WHAT TO WORK ON
Look through the entries below, please, and copy every line with the word "extractors".

Saved entries:
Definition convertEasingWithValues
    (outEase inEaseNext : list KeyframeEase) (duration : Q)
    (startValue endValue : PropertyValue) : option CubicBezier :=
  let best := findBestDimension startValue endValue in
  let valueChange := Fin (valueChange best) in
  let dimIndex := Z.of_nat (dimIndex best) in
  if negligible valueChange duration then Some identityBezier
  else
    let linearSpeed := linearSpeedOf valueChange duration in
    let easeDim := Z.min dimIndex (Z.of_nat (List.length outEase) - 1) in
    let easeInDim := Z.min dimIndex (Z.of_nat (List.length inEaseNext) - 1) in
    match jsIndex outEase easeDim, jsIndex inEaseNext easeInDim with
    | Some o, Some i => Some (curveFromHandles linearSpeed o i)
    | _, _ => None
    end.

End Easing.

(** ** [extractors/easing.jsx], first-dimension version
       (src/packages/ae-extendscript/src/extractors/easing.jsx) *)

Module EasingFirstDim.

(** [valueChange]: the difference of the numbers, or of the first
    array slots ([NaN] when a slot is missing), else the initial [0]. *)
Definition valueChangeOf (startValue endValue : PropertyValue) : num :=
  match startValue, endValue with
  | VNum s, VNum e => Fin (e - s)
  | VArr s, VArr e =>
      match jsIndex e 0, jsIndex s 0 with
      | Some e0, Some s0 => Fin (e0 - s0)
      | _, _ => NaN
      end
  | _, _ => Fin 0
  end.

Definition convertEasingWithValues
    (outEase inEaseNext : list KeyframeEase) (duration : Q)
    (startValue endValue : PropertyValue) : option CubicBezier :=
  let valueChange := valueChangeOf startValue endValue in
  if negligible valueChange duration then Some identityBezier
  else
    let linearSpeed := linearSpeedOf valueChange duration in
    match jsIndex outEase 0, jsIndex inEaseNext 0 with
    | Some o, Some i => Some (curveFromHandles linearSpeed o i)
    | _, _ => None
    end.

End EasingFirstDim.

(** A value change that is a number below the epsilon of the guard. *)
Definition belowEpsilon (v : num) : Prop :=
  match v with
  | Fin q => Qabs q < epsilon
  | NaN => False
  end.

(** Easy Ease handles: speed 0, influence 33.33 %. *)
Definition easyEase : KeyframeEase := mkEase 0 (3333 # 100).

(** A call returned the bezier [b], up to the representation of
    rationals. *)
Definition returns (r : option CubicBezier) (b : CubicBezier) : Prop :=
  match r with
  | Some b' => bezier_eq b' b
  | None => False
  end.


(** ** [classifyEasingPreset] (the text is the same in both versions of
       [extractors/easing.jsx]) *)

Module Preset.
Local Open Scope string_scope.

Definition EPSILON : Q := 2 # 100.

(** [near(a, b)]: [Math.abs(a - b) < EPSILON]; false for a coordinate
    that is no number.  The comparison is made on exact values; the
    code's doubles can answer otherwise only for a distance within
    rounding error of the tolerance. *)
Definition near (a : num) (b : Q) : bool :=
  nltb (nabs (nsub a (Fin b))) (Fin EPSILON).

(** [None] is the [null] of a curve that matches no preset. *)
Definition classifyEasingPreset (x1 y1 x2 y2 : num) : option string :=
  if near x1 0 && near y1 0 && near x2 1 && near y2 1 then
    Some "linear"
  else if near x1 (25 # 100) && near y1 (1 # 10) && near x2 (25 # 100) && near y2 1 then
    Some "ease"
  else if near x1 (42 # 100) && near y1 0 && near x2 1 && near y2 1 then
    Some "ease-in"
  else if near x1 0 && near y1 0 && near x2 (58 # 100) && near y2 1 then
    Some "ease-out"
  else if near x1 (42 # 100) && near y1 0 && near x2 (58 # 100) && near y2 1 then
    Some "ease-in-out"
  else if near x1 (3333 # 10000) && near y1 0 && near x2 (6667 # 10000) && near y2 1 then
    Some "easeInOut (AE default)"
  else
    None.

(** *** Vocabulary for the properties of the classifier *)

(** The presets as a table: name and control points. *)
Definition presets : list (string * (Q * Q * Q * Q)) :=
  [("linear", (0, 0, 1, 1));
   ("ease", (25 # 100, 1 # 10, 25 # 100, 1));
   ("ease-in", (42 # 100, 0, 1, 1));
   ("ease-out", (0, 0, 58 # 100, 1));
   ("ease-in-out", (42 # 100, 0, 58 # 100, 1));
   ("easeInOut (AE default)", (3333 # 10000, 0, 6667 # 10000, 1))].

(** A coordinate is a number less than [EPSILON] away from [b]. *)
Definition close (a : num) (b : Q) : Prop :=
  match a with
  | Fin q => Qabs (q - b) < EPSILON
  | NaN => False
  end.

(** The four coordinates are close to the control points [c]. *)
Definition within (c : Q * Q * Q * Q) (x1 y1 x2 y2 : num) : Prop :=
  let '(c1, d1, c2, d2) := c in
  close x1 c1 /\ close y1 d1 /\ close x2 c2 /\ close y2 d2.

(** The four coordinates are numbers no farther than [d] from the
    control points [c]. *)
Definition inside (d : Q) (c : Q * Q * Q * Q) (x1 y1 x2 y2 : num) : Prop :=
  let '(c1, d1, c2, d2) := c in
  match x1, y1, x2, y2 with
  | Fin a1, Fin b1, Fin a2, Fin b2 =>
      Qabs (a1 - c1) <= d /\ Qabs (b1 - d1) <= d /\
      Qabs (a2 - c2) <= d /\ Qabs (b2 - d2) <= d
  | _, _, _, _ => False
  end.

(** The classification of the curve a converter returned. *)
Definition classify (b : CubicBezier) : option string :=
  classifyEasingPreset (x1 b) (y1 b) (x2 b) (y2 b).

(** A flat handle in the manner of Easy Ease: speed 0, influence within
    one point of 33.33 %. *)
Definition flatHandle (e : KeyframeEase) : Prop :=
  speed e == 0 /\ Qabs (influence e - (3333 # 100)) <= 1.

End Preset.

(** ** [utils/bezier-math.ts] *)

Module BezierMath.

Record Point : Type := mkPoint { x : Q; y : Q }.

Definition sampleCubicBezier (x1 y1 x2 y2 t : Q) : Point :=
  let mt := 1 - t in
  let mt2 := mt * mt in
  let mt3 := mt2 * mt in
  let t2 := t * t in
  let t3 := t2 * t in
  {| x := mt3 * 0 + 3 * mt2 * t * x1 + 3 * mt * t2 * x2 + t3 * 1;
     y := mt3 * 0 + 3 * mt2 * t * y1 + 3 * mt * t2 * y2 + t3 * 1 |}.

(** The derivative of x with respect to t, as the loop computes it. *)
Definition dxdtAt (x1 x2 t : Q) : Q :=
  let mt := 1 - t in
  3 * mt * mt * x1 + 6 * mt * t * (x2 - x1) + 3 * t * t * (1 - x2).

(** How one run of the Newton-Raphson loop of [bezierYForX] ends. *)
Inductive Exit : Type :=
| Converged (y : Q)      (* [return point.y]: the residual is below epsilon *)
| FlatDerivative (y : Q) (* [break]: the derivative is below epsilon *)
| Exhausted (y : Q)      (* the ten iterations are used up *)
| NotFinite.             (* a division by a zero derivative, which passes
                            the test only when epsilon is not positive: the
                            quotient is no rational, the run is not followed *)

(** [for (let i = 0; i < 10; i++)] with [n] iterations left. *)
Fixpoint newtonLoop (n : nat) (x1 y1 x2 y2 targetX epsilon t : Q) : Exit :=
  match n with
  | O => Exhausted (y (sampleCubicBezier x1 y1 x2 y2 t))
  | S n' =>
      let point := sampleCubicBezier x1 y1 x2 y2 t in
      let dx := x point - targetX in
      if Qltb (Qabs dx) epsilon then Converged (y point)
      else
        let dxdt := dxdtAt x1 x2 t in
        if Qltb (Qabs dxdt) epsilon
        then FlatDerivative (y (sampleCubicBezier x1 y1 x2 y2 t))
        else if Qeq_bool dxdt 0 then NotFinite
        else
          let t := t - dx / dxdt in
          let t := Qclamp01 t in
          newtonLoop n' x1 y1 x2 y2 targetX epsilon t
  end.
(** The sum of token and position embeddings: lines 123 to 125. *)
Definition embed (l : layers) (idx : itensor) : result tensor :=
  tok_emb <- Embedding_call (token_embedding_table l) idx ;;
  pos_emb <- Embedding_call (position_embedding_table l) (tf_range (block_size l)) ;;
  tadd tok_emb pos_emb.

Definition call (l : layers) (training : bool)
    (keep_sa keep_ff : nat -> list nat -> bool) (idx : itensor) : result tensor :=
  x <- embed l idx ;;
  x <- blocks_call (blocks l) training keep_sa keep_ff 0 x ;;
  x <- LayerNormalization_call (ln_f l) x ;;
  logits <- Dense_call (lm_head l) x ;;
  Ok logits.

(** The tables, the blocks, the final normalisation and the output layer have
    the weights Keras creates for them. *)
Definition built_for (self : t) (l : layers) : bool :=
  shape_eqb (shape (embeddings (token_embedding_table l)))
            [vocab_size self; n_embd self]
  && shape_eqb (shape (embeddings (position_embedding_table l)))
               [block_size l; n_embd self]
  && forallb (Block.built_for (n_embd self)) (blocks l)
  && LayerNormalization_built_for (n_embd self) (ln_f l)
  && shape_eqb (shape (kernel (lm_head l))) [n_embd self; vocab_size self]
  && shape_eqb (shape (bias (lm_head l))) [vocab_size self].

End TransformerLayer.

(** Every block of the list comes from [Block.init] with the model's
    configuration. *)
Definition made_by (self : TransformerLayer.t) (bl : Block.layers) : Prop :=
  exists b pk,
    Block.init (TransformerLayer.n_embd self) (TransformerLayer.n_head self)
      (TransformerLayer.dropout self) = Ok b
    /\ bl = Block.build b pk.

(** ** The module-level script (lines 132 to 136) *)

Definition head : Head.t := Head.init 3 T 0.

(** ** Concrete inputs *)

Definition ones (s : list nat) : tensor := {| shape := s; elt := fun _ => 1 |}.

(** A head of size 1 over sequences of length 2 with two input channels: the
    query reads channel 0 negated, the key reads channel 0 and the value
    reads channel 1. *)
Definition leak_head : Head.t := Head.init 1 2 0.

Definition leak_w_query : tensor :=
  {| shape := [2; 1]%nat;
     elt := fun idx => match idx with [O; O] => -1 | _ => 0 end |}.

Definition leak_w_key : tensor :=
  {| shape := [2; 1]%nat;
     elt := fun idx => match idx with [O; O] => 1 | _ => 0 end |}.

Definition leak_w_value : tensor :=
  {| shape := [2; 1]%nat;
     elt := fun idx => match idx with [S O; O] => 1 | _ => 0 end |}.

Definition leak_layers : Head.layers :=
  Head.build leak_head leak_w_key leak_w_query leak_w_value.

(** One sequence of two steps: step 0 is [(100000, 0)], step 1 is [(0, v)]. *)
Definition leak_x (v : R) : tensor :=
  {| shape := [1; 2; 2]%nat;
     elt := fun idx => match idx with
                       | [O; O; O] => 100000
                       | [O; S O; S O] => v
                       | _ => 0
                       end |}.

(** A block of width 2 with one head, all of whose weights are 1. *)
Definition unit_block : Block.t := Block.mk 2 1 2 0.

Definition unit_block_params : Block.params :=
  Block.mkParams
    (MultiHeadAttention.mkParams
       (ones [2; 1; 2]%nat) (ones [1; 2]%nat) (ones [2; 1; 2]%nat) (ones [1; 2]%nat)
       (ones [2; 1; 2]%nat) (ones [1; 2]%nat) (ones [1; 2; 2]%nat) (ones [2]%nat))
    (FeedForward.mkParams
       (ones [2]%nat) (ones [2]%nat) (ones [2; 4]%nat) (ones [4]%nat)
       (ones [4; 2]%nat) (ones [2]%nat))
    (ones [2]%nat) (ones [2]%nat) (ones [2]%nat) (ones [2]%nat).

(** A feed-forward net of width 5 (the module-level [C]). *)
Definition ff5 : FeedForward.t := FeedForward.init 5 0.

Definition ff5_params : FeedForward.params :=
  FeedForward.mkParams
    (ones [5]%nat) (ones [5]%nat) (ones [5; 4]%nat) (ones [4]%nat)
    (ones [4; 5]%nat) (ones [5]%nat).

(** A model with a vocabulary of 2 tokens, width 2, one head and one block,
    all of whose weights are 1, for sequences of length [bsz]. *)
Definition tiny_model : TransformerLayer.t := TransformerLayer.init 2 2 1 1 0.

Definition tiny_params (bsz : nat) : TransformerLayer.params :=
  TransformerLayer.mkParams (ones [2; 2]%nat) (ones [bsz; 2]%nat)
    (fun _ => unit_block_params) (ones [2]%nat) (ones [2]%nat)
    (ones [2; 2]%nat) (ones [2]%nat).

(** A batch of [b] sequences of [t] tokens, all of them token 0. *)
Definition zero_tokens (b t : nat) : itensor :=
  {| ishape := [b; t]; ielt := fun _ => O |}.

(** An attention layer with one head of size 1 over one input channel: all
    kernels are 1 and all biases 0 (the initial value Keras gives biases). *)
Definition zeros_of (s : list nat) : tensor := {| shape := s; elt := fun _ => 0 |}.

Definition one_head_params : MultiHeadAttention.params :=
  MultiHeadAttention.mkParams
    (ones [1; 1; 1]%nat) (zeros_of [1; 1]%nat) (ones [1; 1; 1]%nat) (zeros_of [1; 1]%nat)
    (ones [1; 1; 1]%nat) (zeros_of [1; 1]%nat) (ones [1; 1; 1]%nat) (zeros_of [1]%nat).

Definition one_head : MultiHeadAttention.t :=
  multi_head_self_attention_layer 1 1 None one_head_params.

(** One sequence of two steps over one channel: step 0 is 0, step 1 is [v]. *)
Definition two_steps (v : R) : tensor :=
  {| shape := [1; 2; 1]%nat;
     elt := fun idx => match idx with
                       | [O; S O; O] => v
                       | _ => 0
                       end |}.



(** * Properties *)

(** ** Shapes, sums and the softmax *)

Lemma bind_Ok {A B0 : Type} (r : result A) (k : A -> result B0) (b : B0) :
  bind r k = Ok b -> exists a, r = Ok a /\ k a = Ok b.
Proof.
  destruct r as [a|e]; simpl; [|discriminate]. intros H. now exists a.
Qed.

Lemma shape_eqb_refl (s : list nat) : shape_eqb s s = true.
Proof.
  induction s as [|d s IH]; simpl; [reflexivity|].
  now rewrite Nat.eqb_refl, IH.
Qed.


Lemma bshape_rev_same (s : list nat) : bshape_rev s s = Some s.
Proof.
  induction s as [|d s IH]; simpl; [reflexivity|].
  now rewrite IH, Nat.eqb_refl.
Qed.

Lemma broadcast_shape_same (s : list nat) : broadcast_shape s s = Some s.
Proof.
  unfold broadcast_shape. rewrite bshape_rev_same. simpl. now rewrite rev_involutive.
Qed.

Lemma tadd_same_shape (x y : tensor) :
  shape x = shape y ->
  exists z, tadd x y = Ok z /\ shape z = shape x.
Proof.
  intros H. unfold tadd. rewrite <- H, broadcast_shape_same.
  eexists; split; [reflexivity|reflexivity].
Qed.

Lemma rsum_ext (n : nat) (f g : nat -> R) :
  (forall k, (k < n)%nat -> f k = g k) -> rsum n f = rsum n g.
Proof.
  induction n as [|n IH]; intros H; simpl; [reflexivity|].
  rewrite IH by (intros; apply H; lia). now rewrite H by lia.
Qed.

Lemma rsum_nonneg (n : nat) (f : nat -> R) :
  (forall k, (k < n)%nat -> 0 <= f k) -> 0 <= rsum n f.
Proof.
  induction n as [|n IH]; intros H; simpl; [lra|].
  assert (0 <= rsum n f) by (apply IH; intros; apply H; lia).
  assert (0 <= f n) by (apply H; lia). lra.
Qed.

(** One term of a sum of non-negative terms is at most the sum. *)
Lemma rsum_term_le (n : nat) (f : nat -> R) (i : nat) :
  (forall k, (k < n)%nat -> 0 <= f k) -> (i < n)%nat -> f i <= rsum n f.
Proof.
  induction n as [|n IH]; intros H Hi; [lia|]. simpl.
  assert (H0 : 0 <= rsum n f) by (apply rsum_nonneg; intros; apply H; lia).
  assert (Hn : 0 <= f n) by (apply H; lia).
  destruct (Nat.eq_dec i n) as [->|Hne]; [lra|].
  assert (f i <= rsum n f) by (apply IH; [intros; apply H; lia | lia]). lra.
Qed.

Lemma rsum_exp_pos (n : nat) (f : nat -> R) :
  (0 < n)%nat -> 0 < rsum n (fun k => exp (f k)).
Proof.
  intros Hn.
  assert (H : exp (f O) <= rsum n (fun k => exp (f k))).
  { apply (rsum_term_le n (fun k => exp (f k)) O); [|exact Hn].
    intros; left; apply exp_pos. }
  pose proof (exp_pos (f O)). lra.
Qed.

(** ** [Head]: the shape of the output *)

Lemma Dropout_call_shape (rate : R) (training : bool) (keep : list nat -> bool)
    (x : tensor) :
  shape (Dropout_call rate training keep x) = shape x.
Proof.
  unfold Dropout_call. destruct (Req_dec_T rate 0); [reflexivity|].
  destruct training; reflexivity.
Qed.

ANSWER SPACE
(** ** [extractors/easing.jsx], first-dimension version
       (src/packages/ae-extendscript/src/extractors/easing.jsx) *)
       [extractors/easing.jsx]) *)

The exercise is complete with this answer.